At times when the actual market-based energy purchase cost is above the
expected market-based energy purchase cost, retailers will be earning a net
margin below the allowed margin (all other things being equal). At times when
the actual market-based energy purchase cost is below the expected market-based
energy purchase cost, retailers will be earning a net margin above the allowed
margin (all other things being equal). Ideally, retailers would use margin windfalls
to offset shortfalls. However, there is a risk that shortfalls may occur prior to
earning any windfalls. One way of managing this risk is to hold working capital to
fund these cashflow shortfalls. To ensure that retailers are able to fund any
additional working capital requirements, Frontier Economics has estimated the
maximum amount of working capital that each retailer is expected to require in
each year over the determination period to manage the risk of cashflow
shortfalls.
This working capital requirement is based on the standard deviation associated
with the conservative point of each retailer‟s frontier. More specifically, Frontier
Economics has estimated the difference between the expected market-based
energy purchase cost and the expected purchase cost plus 3.5 standard deviations
from the expected value.37 We then estimate the cost of holding sufficient
working capital, applying an updated WACC of 8.0%, to fund a shortfall of this
magnitude.
37 The amount of working capital allowed for each year was calculated as 3.5 times the standard
deviation in energy costs. If energy costs were normally distributed, energy costs would only ever
exceed 3.5 standard deviations above the expected cost about 1 in every 3000 years, or 99.97%
confidence level. However, the energy cost distributions are slightly skewed, with a marginally higher
probability of high cost outcomes compared to a normal distribution. Allowing for this, a
conservative estimate of the confidence level associated with a 3.5 standard deviation working
capital allowance would be 1 in every 200 years, or 99.5%. The working capital cost was therefore
calculated as 3.5 times the standard deviation (at the conservative point of the frontier) times the
annual cost of capital (WACC). For example, if the standard deviation was $3/MWh, the amount of
working capital allowed each year would be 3.5 x $3/MWh = $10.50/MWh. Assuming a WACC of
10%, the annual cost of holding the working capital would be $10.50 x 10% = $1.05/MWh.
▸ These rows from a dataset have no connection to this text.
(** The members of a topic's turn share its partitions evenly: the [j]th in order gets one more when [j] is below the remainder. *)
Lemma range_share ms tps t j k : NoDup ms → merge_sort bytes_le ms !! j = Some k → NoDup tps.*1 →
  of_topic t (default [] (RebalanceProtocol.assign Range ms tps !! k)) =
  match (list_to_map tps : gmap bytes Z) !! t with
  | Some n => Z.to_nat (Z.quot n (Z.of_nat (length ms)) + if (Z.of_nat j <? Z.rem n (Z.of_nat (length ms)))%Z then 1 else 0)
  | None => 0%nat
  end.
Proof.
  intros N J T. cbn [RebalanceProtocol.assign]. unfold RebalanceProtocol.assign_range. rewrite bool_decide_false by (intros ->; done).
  assert (NoDup (merge_sort bytes_le ms)) as N' by (by rewrite (merge_sort_Permutation bytes_le ms)).
  transitivity (of_topic t (default [] (RebalanceProtocol.no_assignments ms !! k)) + match (list_to_map tps : gmap bytes Z) !! t with
    | Some n => Z.to_nat (Z.quot n (Z.of_nat (length ms)) + if (Z.of_nat j <? Z.rem n (Z.of_nat (length ms)))%Z then 1 else 0) | None => 0 end)%nat; [|by rewrite got_none].
  generalize (RebalanceProtocol.no_assignments ms). induction tps as [|[t' n] tps IH]; intros m; cbn [foldl]; [rewrite list_to_map_nil, lookup_empty; lia|].
  apply NoDup_cons in T as [T1 T2]. rewrite IH by done. cbn [fst snd]. rewrite (range_members_got t t' _ _ _ j k) by done.
  rewrite list_to_map_cons.
  destruct (decide (t' = t)) as [->|D]; [|by rewrite lookup_insert_ne, Nat.add_0_r].
  rewrite lookup_insert_eq, (not_elem_of_list_to_map_1 tps t T1). cbn [Nat.add]. lia.
Qed.
(** Range: with distinct members, no member gets two partitions of a topic more than another. *)
Lemma range_even ms tps t k1 k2 l1 l2 : NoDup ms → NoDup tps.*1 → let a := RebalanceProtocol.assign Range ms tps in
  a !! k1 = Some l1 → a !! k2 = Some l2 → (of_topic t l1 ≤ S (of_topic t l2))%nat.
Proof.
  intros N T a H1 H2. destruct (decide (ms = [])) as [->|M]; [by vm_compute in H1|].
  destruct (assign_spread Range ms tps M) as [_ D]. fold a in D.
  assert (∀ k l, a !! k = Some l → ∃ j, merge_sort bytes_le ms !! j = Some k ∧ l = default [] (a !! k)) as B.
  { intros k l H. pose proof (elem_of_dom_2 _ _ _ H) as K. rewrite D in K. apply elem_of_list_to_set in K.
    rewrite <- (merge_sort_Permutation bytes_le ms) in K. apply list_elem_of_lookup in K as [j J]. exists j. by rewrite H. }
  destruct (B _ _ H1) as (j1 & J1 & ->), (B _ _ H2) as (j2 & J2 & ->). unfold a.
  rewrite (range_share ms tps t j1 k1), (range_share ms tps t j2 k2) by done.
  destruct (_ !! t) as [n|]; [|lia]. destruct (_ <? _)%Z, (_ <? _)%Z; lia.
Qed.
(* ===== verification/NetMaglev.v ===== *)
(** * The Maglev table of cave-net

    crates/networking/cave-net/src/cilium/maglev.rs: the consistent-hash table of the load
    balancer.

    The algorithm behind [DefaultHasher] is not specified by the standard library: the hash of
    a sequence of values is a parameter.  The loops have fuel; running out of it is [None], as
    is a panic.  The share of a backend by its weight is computed and thrown away by the code
    and is left out.

    The primality test is right ([is_prime_spec]).  Building ends, fills every slot and hands
    them out evenly, and no lookup panics ([maglev_balanced]).  Weights change nothing
    ([weights_ignored]). *)

From S2P Require Import Prelude Bytes.
From Stdlib Require Import Znumtheory.
#[local] Open Scope N_scope.

(** ** The code *)

(** What is fed to a hasher *)
Inductive Hashed : Type := HStr (s : bytes) | HU32 (n : N) | HU16 (n : N) | HU8 (n : N).
Class DefaultHasher : Type := { finish : list Hashed → u64 }.

Definition DEFAULT_M : usize := 16381.
Record Backend : Type := mkBackend { b_name : bytes; weight : N }.
Inductive MaglevError : Type := NotPrime (m : usize) | NoBackends | TenantDenied (tenant : bytes).
Record MaglevTable : Type := mkTable { t_tenant : bytes; t_m : usize; t_backends : list Backend; t_lookup : list N }.
Definition u32_max : N := 4294967295.

Definition saturating_mul (a b : usize) : usize := N.min (a * b) u64_max.
(** The loop over the odd numbers from [i] on *)
Fixpoint odd_divisors (fuel : nat) (i n : usize) : option bool :=
  match fuel with
  | O => None
  | S fuel =>
      if saturating_mul i i <=? n then if n mod i =? 0 then Some false else odd_divisors fuel (i +w 2) n
      else Some true
  end.
Definition is_prime (n : usize) : option bool :=
  if n <? 2 then Some false
  else if n mod 2 =? 0 then Some (n =? 2)
  else odd_divisors (N.to_nat (N.sqrt n)) 3 n.

Section Maglev.
Context `{H : !DefaultHasher}.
Final Report March 2010 | Frontier Economics 67
Market-based energy purchase costs
5.3.2 Responses to the draft report
In response to the Energy purchase costs draft report, a number of stakeholders
commented on Frontier‟s calculation of the volatility allowance. This section
provides an overview of, and response to, these submissions.
Volatility allowance and spot prices
Origin Energy commented that Frontier Economics‟ calculation of the volatility
allowance assumes that the actual market price will equally vary above and below
the forecast market price.
Frontier Economics does not assume that the actual market price will equally
vary above and below the forecast market price. The half-hourly prices provided
as part of the example calculations and results released with Frontier Economics‟
draft report and final report provide information on the distribution of prices in
Frontier Economics‟ modelling.
Volatility allowance and contract prices
Origin Energy commented that Frontier Economics‟ calculation of the volatility
allowance has been set at 5 per cent of the spot price forecast.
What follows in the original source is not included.